One of the paramedics sits him on the bench, smiles at him sympathetically—again with the sympathy—and then turns back to his job. He doesn’t say everything will be okay. He doesn’t say Bobby should expect his bandmates, his friends, back on their feet in time to perform at the Orpheum. He doesn’t even say they have a chance. Instead the door closes behind Bobby and the ambulance lurches forward, sirens wailing, and Bobby is left to stare at Alex’s lax, unconscious face. But he doesn’t dare to touch him, too scared of getting in the paramedics’ way.
Later, at the hospital, after the doctor tells him that all three of his friends are gone, he’ll try to remember what their last interactions were. Luke telling Rose that Bobby had a hamburger for lunch. Reggie clapping him on the shoulder as he left. Alex shooting him a quick smile.
Bobby doing his best to ignore them all because he was more focused on a girl than the band.
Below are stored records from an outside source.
Lemma wakes v p g : (g <= p_notify p)%nat -> chanClosed v p (onPipe g) = negb (Nat.eqb g (p_notify p)).
Proof.
  intros Hle. cbn. unfold woken. destruct (Nat.eqb_spec g (p_notify p)) as [->|Hne]; cbn; [apply Nat.ltb_irrefl|apply Nat.ltb_lt; lia].
Qed.

Definition better (payloads : list (list Z)) (x x' : transfer) : Prop :=
  transfer_ok payloads x' /\ (measure x' < measure x)%nat.

Lemma write_better payloads v p d ds pc rpc got r p' :
  transfer_ok payloads (mkTransfer p (d :: ds) pc rpc got) -> rawWrite v pc p d = Ret (Some (r, p')) ->
  match r with
  | inl pc' => better payloads (mkTransfer p (d :: ds) pc rpc got) (mkTransfer p' (d :: ds) pc' rpc got)
  | inr (n, err) => n = zlen d /\ err = None /\ better payloads (mkTransfer p (d :: ds) pc rpc got) (mkTransfer p' ds Trying rpc got)
  end.
Proof.
  intros [Hraw Hb Hby Hc Hw Hr] E. cbn in *.
  assert (p_closed p = false) as Hcl by (destruct (p_closed p); [by specialize (Hc eq_refl)|done]).
  destruct pc as [|ch]; cbn [rawWrite] in E.
  - destruct (raw_tryWrite v p d Hraw Hcl) as [(q & Eq & Hraw' & Hc' & Hrd & Hb' & Hn)|[Eq Hne]];
      rewrite Eq in E; cbn in E; injection E as <- <-.
    + split; [done|]. split; [done|]. split.
      * constructor; cbn; rewrite ?Hc', ?Hrd, ?Hb', ?Hb; [done| | |done|done|].
        { rewrite concat_app, length_app. cbn. rewrite app_nil_r. unfold zlen. lia. }
        { rewrite concat_app. cbn. by rewrite app_nil_r, <- !app_assoc. }
        { destruct rpc as [pc|]; [by apply (waits_bump p q)|]. destruct Hr as [Hr _]. congruence. }
      * unfold measure, work. cbn. rewrite Hrd, Hc', Hcl, concat_app, !length_app. cbn. rewrite app_nil_r.
        rewrite !unrest_trying. destruct rpc as [pc|]; [pose proof (unrest_le q pc)|]; cbn in *; lia.
    + split; [constructor; cbn; try done; by split|]. unfold measure, work. cbn. rewrite unrest_current, unrest_trying. lia.
  - destruct (chanClosed v p ch) eqn:Ech; [|done]. injection E as <- <-. split; [by constructor|].
    destruct ch as [g|g]; [|done]. cbn in Ech. unfold measure, work. cbn [x_writer x_pipe x_reader x_todo].
    rewrite unrest_trying, (unrest_stale _ _ Ech). lia.
Qed.

Lemma read_better payloads v size p todo wpc pc got r p' :
  size <> 0%nat -> transfer_ok payloads (mkTransfer p todo wpc (Some pc) got) -> rawRead v pc p size = Some (r, p') ->
  match r with
  | inl pc' => better payloads (mkTransfer p todo wpc (Some pc) got) (mkTransfer p' todo wpc (Some pc') got)
  | inr (out, None) => better payloads (mkTransfer p todo wpc (Some pc) got) (mkTransfer p' todo wpc (Some Trying) (got ++ out))
  | inr (out, Some err) => err = EOF /\ better payloads (mkTransfer p todo wpc (Some pc) got) (mkTransfer p' todo wpc None (got ++ out))
  end.
Proof.
  intros Hsize [Hraw Hb Hby Hc Hw Hr] E. cbn in *. destruct pc as [|ch]; cbn [rawRead] in E.
  - destruct (tryRead v p size) as [t q] eqn:Et.
    destruct (raw_tryRead v p size t q Hraw Hsize Et) as (out & H1 & Hraw' & Hcl & Hb' & Hmove & Hres).
    assert (forall rpc', match rpc' with Some pc => reader_waits q pc
                                    | None => p_closed q = true /\ p_readable q = [] end ->
              transfer_ok payloads (mkTransfer q todo wpc rpc' (got ++ out))) as Hok.
    { intros rpc' Hr'. constructor; cbn; [done| | |by rewrite Hcl| |exact Hr'].
      - rewrite Hb', Hb, <- H1, length_app. unfold zlen. lia.
      - rewrite <- Hby, <- H1. by rewrite <- !app_assoc.
      - destruct Hmove as [(_ & -> & _ & Hn)|[_ Hn]]; [|by apply (waits_bump p q)].
        destruct wpc as [|[g|g]]; [done| |by destruct Hw]. cbn in Hw |- *. rewrite Hn, Hb'. cbn. by rewrite Z.sub_0_r. }
    assert (forall rpc', (match rpc' with Some pc => 1 + unrest q pc | None => 0 end <= 2)%nat ->
              (match rpc' with Some pc => 1 + unrest q pc | None => 0 end <= 1)%nat \/ out <> [] ->
              (measure (mkTransfer q todo wpc rpc' (got ++ out)) < measure (mkTransfer p todo wpc (Some Trying) got))%nat) as Hm.
    { intros rpc' Hle Hlt. unfold measure, work. cbn [x_pipe x_todo x_writer x_reader].
      set (m := match rpc' with Some _ => _ | None => _ end) in *. clearbody m. rewrite Hcl. pose proof (unrest_le q wpc).
      destruct Hmove as [(E1 & E2 & E3 & Hn)|[Hdec Hn]].
      - rewrite E1, E3. destruct Hlt as [Hlt|]; [|done].
        assert (unrest q wpc = unrest p wpc) as -> by (unfold unrest; by rewrite Hn). rewrite unrest_trying. cbn. lia.
      - lia. }
    destruct Hres as [(Hne & ->)|[(Ho & Hrd & Hcl' & ->)|(Ho & Hrd & Hcl' & ->)]]; injection E as <- <-; cbn.
    + split; [by apply Hok|apply Hm; [rewrite unrest_trying; lia|by right]].
    + split; [done|]. rewrite Ho in Hok, Hm. split; [apply Hok; rewrite Hcl; done|apply Hm; [cbn; lia|left; lia]].
    + rewrite Ho, app_nil_r in Hok, Hm. split; [apply Hok; cbn; rewrite Hcl; done|].
      apply Hm; rewrite unrest_current; [lia|left; lia].
  - destruct (chanClosed v p ch) eqn:Ech; [|done]. injection E as <- <-. split; [by constructor|].
    destruct ch as [g|g]; [|done]. cbn in Ech. unfold measure, work. cbn [x_writer x_pipe x_reader x_todo].
    rewrite unrest_trying, (unrest_stale _ _ Ech). lia.
Qed.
That’s the one that sticks out, really. It’s what runs through his mind late at night when he’s trying to sleep, a confession loose on his lips when he gives their eulogies. It’s like a secret he shares with Rose alone that he doesn’t want to admit to. That his last moments with his friends wasn’t performing with them, wasn’t eating streetdogs, wasn’t hanging out.
His last moment with them was built from annoyance, and he’ll never forgive himself for that.